The report highlights 10 indicators of the types of policy strategies that can help curb substance misuse by tweens, teens and young adults:

  • Limiting Access:
    • 37 states and Washington, D.C. have liability “dram shop” laws holding establishments accountable for selling alcohol to underage or obviously intoxicated individuals.
    • 30 states and Washington, D.C. have smoke-free laws prohibiting smoking in public places, including restaurants and bars.
  • Supporting Improved Well-being of Tweens, Teens and Young Adults:
    • 30 states had rates of treatment for teens with major depressive episodes above 38.1 percent.
    • 29 states and Washington, D.C. increased funding for mental health services in Fiscal Year 2015.
    • 21 states have comprehensive bullying prevention laws.
    • 35 states have at least an 80 percent high school graduation rate.
    • 31 states and Washington, D.C. have taken action to roll back “one-size-fits-all” sentences for nonviolent drug and other offenses.
  • Improving Counseling, Early Intervention and Treatment and Recovery Support:
    • 32 states and Washington, D.C. have explicit billing codes for Screening (questionnaires/conversations), Brief Intervention (short counseling) and Referral to Treatment (SBIRT) in their medical health (Medicaid or private insurance) programs, yet currently fewer than half of pediatricians report talking to teen patients about alcohol and other drug use.
    • 31 states and Washington, D.C. have laws in place to provide a degree of immunity from criminal charges or mitigation of sentencing for an individual seeking help for themselves or others experiencing an overdose.
    • 30 states and Washington, D.C. provide Medicaid coverage for all three medications approved by the Food and Drug Administration for the treatment of painkiller addiction.

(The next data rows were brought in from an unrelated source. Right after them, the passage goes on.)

Lemma largestAlignedBlock_spec position remaining : 0 < remaining -> exists j,
  largestAlignedBlock position remaining = Some (2 ^ Z.of_nat j) /\ (2 ^ Z.of_nat j | position) /\ 2 ^ Z.of_nat j <= remaining.
Proof.
  intros H. unfold largestAlignedBlock. apply (aligned_loop_spec _ position remaining 0); [apply Z.divide_1_l|cbn; lia|]. rewrite Z2Nat.id by lia. cbn. lia.
Qed.

Definition zero_leaves (n : nat) : list bytes := replicate n (zeros 32).

Lemma zeroNode_rec_spec j fuel : (j < fuel)%nat -> exists z, zeroNode_rec fuel (2 ^ Z.of_nat j) = Some z
  /\ size z = 2 ^ Z.of_nat j /\ nroot z = proot j (zero_leaves (2 ^ j)).
Proof.
  revert fuel. induction j as [|j IH]; intros [|fuel] Hf; try lia; cbn [zeroNode_rec].
  { by eexists. }
  assert (Hp : 0 < 2 ^ Z.of_nat j) by (apply Z.pow_pos_nonneg; lia).
  rewrite pow2_S. destruct (Z.eqb_spec (2 * 2 ^ Z.of_nat j) 1); [lia|]. rewrite Z.mul_comm, Z.div_mul by lia.
  destruct (IH fuel ltac:(lia)) as (z & -> & Hs & Hr). cbn [mbind option_bind]. eexists. split; [done|]. cbn [size nroot]. split; [lia|].
  unfold zero_leaves. replace (2 ^ S j)%nat with (2 ^ j + 2 ^ j)%nat by (cbn; lia). rewrite replicate_add, proot_app by apply length_replicate. by rewrite Hr.
Qed.

Lemma zeroNode_spec j : exists z, zeroNode (2 ^ Z.of_nat j) = Some z /\ size z = 2 ^ Z.of_nat j /\ nroot z = proot j (zero_leaves (2 ^ j)).
Proof. apply zeroNode_rec_spec. rewrite <- pow2_nat, Nat2Z.id. apply Nat.pow_gt_lin_r. lia. Qed.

Reducing Teen Substance Misuse identified a set of research-based approaches and recommendations to modernize the nation’s strategy to prevent and reduce substance use and support a full continuum-of-care, including:

  • Putting prevention first, using evidence-based approaches across communities and in schools. Each state should have an end-to-end network of experts and resources to support the effective community-based selection, adoption, implementation and evaluation of evidence-based programs;
  • Strategically investing in evidence-based programs that show the strongest results in reducing risk factors for substance misuse, poor academic performance, bullying, depression, violence, suicide, unsafe sexual behaviors and other problems that often emerge during teen years and young adulthood;
  • Integrating school-based and wider community efforts, via multisector collaboration — and effectively collecting data to assess community needs, better select programs that match with those needs and improve accountability. Schools cannot and should not be expected to solve the problem on their own;
  • Renewing efforts to gain support for the adoption and implementation of evidence-based and sustained school-based programs — moving beyond decades of ineffective approaches;
  • Incorporating SBIRT as a routine practice in middle and high schools and healthcare settings — along with other regular health screenings — even brief counseling and interventions can have a positive impact; and
  • Increasing funding support for sustained and ongoing mental health and substance use treatment and recovery.